L’Austria-Ungheria, che aveva scatenato la guerra, mostrò fin dall’inizio la sua inefficacia militare che l’avrebbe caratterizzata per tutto il conflitto. Invase la Serbia e occupò Belgrado, ma venne cacciata dal Paese a dicembre da un esercito che aveva fucili soltanto per la metà dei suoi soldati. Perse anche la Galizia per mano dei Russi. L’esercito zarista, che si era mobilitato prima del previsto contro i Tedeschi, attaccò con due eserciti la Prussia orientale per alleviare la pressione tedesca sui Francesi. I Tedeschi, tuttavia, comandati dal maresciallo Paul von Hindenburg, con Erich Ludendorff come suo secondo, li sconfissero strepitosamente nelle battaglie di Tannenberg (agosto) e dei laghi Masuri (settembre).

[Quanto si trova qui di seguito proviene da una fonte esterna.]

(** * zotero-cli: the command layer ([zotero_cli/cli.py]) in Rocq

    A shallow embedding of the helpers of [cli.py] (file-extension lookup,
    the two identifier patterns, storage-directory discovery, the
    interactive [select] menu, item resolution and note editing), followed
    by the properties of the specification that concern them. *)

From Stdlib Require Import ZArith String Ascii List Bool Lia.
From stdpp Require Import base option list gmap strings pretty.

Local Open Scope string_scope.
Local Open Scope list_scope.
Local Open Scope Z_scope.

(** ** Python byte strings *)

Module PyStr.

(** [needle in hay] for two [str] values: some suffix of [hay] starts
    with [needle]. *)
Fixpoint contains (needle hay : string) : bool :=
  String.prefix needle hay
  || match hay with
     | EmptyString => false
     | String _ rest => contains needle rest
     end.

Definition starts_with_dot (s : string) : bool :=
  match s with
  | String c _ => Ascii.eqb c "."
  | EmptyString => false
  end.

(** [s.split('\n')[0]]: the text before the first line feed. *)
Fixpoint first_line (s : string) : string :=
  match s with
  | EmptyString => EmptyString
  | String c rest =>
      if Ascii.eqb c "010" then EmptyString else String c (first_line rest)
  end.

Fixpoint map_chars (f : ascii → ascii) (s : string) : string :=
  match s with
  | EmptyString => EmptyString
  | String c rest => String (f c) (map_chars f rest)
  end.

(** [all(cls(c) for c in s)] *)
Fixpoint all_chars (cls : ascii → bool) (s : string) : bool :=
  match s with
  | EmptyString => true
  | String c rest => cls c && all_chars cls rest
  end.

Definition in_range (lo hi c : ascii) : bool :=
  (nat_of_ascii lo <=? nat_of_ascii c)%nat
  && (nat_of_ascii c <=? nat_of_ascii hi)%nat.

Definition is_upper (c : ascii) : bool := in_range "A" "Z" c.
Definition is_lower (c : ascii) : bool := in_range "a" "z" c.
Definition is_digit (c : ascii) : bool := in_range "0" "9" c.

(** The class [\w] of an [re] pattern on [str] without flags. *)
Definition is_word (c : ascii) : bool :=
  is_lower c || is_upper c || is_digit c || Ascii.eqb c "_".

(** [str(n)] / ["{}".format(n)] for an integer. *)
Definition of_int (n : Z) : string := pretty n.

End PyStr.

(** ** The regular expressions of the module

    Both patterns are used through [re.match], which anchors at the start
    of the subject only.  A matcher takes the subject and gives the matched
    text with the unread rest, or [None]. *)

Module Re.

Definition matcher := string → option (string * string).

(** [[cls]{n}]: exactly [n] characters of the class. *)
Fixpoint class_rep (cls : ascii → bool) (n : nat) : matcher :=
  fun s =>
    match n with
    | O => Some (EmptyString, s)
    | S n' =>
        match s with
        | String c rest =>
            if cls c then
              match class_rep cls n' rest with
              | Some (m, r) => Some (String c m, r)
              | None => None
              end
            else None
        | EmptyString => None
        end
    end.

(** A literal character. *)
Definition lit (a : ascii) : matcher :=
  fun s =>
    match s with
    | String c rest => if Ascii.eqb c a then Some (String c EmptyString, rest) else None
    | EmptyString => None
    end.

(** Dot-star in final position: the longest run without a line feed. *)
Fixpoint dot_star (s : string) : string * string :=
  match s with
  | EmptyString => (EmptyString, EmptyString)
  | String c rest =>
      if Ascii.eqb c "010" then (EmptyString, s)
      else let '(m, r) := dot_star rest in (String c m, r)
  end.

End Re.

Definition id_char (c : ascii) : bool := PyStr.is_upper c || PyStr.is_digit c.
Definition profile_char (c : ascii) : bool := PyStr.is_lower c || PyStr.is_digit c.

(** [ID_PAT.match(s)], as a truth value: eight characters of [A-Z0-9]. *)
Definition ID_PAT_match (s : string) : bool :=
  match Re.class_rep id_char 8 s with
  | Some _ => true
  | None => false
  end.

(** [PROFILE_PAT.match(s)]: group 1 is eight characters of [a-z0-9], then
    a literal dot, then group 2 takes the rest of the line.  The result is
    the pair of groups of a match. *)
Definition PROFILE_PAT_match (s : string) : option (string * string) :=
  match Re.class_rep profile_char 8 s with
  | Some (g1, r1) =>
      match Re.lit "." r1 with
      | Some (_, r2) => Some (g1, fst (Re.dot_star r2))
      | None => None
      end
  | None => None
  end.

(** ** File extensions *)

Definition EXTENSION_MAP : gmap string string :=
  <["docbook" := "dbk"]> (<["latex" := "tex"]> ∅).

(** [get_extension] over an arbitrary extension table. *)
Definition get_extension_with (ext_map : gmap string string) (pandoc_fmt : string) : string :=
  if PyStr.contains "mark" pandoc_fmt then ".md"
  else match ext_map !! pandoc_fmt with
       | Some ext => ext
       | None => "." +:+ pandoc_fmt
       end.

Definition get_extension (pandoc_fmt : string) : string :=
  get_extension_with EXTENSION_MAP pandoc_fmt.

(** ** Exceptions and generators *)

Inductive exn :=
| KeyError (key : string)
| OSError
| ValueError (msg : string)
| IndexError
| AttributeError
| TypeError
| UsageError (msg : string)
| Abort.

(** What a consumer sees of a generator: the values yielded, in order, and
    the exception that ended it, if one did. *)
Record generated (A : Type) := Generated {
  yielded : list A;
  raised : option exn
}.
Arguments Generated {A} _ _.
Arguments yielded {A} _.
Arguments raised {A} _.

(** [seq[i]] on a list or tuple: indices count from the end when negative;
    [None] stands for [IndexError]. *)
Definition py_index {A} (l : list A) (i : Z) : option A :=
  let n := Z.of_nat (length l) in
  if (0 <=? i) && (i <? n) then l !! Z.to_nat i
  else if (- n <=? i) && (i <? 0) then l !! Z.to_nat (n + i)
  else None.

(** ** The file system, as [pathlib] reads it *)

Module Fs.

#[local] Unset Elimination Schemes.
Inductive node :=
| File
| Dir (entries : list (string * node)).
#[local] Set Elimination Schemes.

(** A path is its list of components below the root. *)
Abbreviation path := (list string).

Fixpoint child (name : string) (entries : list (string * node)) : option node :=
  match entries with
  | [] => None
  | (n, x) :: rest => if String.eqb n name then Some x else child name rest
  end.

Fixpoint lookup (root : node) (p : path) {struct p} : option node :=
  match p with
  | [] => Some root
  | name :: p' =>
      match root with
      | Dir entries =>
          match child name entries with
          | Some x => lookup x p'
          | None => None
          end
      | File => None
      end
  end.

(** [p.exists()] *)
Definition exists_ (root : node) (p : path) : bool :=
  match lookup root p with
  | Some _ => true
  | None => false
  end.

(** [p.is_dir()] *)
Definition is_dir (root : node) (p : path) : bool :=
  match lookup root p with
  | Some (Dir _) => true
  | _ => false
  end.

(** The names [os.listdir(p)] gives, or [None] where it raises. *)
Definition listdir (root : node) (p : path) : option (list string) :=
  match lookup root p with
  | Some (Dir entries) => Some (map fst entries)
  | _ => None
  end.

(** [p.iterdir()]: a generator that lists the directory at its first
    step. *)
Definition iterdir (root : node) (p : path) : generated path :=
  match listdir root p with
  | Some names => Generated (map (λ name, p ++ [name]) names) None
  | None => Generated [] (Some OSError)
  end.

(** [p.name] *)
Definition name (p : path) : string := default "" (last p).

End Fs.

(** [itertools.chain(g1, g2)] *)
Definition chain {A} (g1 g2 : generated A) : generated A :=
  match raised g1 with
  | Some e => Generated (yielded g1) (Some e)
  | None => Generated (yielded g1 ++ yielded g2) (raised g2)
  end.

Due mesi più tardi, i Russi, come già era successo ai Tedeschi, dovettero combattere su due fronti: il 12 novembre, la Turchia si era alleata con gli Imperi Centrali (Germania, Austria-Ungheria, impero ottomano e Bulgaria). I Giovani Turchi vedevano nel conflitto un’opportunità per rifarsi delle perdite del 1911-1912 in Africa settentrionale (contro l’Italia) e dei Balcani (contro Bulgari,
Greci e Serbi), così come per far fronte alle ambizioni russe sul Caucaso e sullo stretto dei Dardanelli e alle aspirazioni della Gran Bretagna sulla regione della Mesopotamia. Alla fine di quell’anno, il conflitto che si era previsto rapido e che era stato preparato per decenni era sfociato in una realtà nuova: la guerra di trincea. I generali, ingabbiati in teorie belliche che risalivano alle guerre napoleoniche, continuavano a ordinare ai propri uomini l’assalto di queste linee fortificate con la speranza che venissero superate, lanciandoli contro un muro di fuoco di mitragliatrici e di artiglieria e provocando carneficine la cui grandezza aumentò con l’uso dei nuovi elementi distruttivi.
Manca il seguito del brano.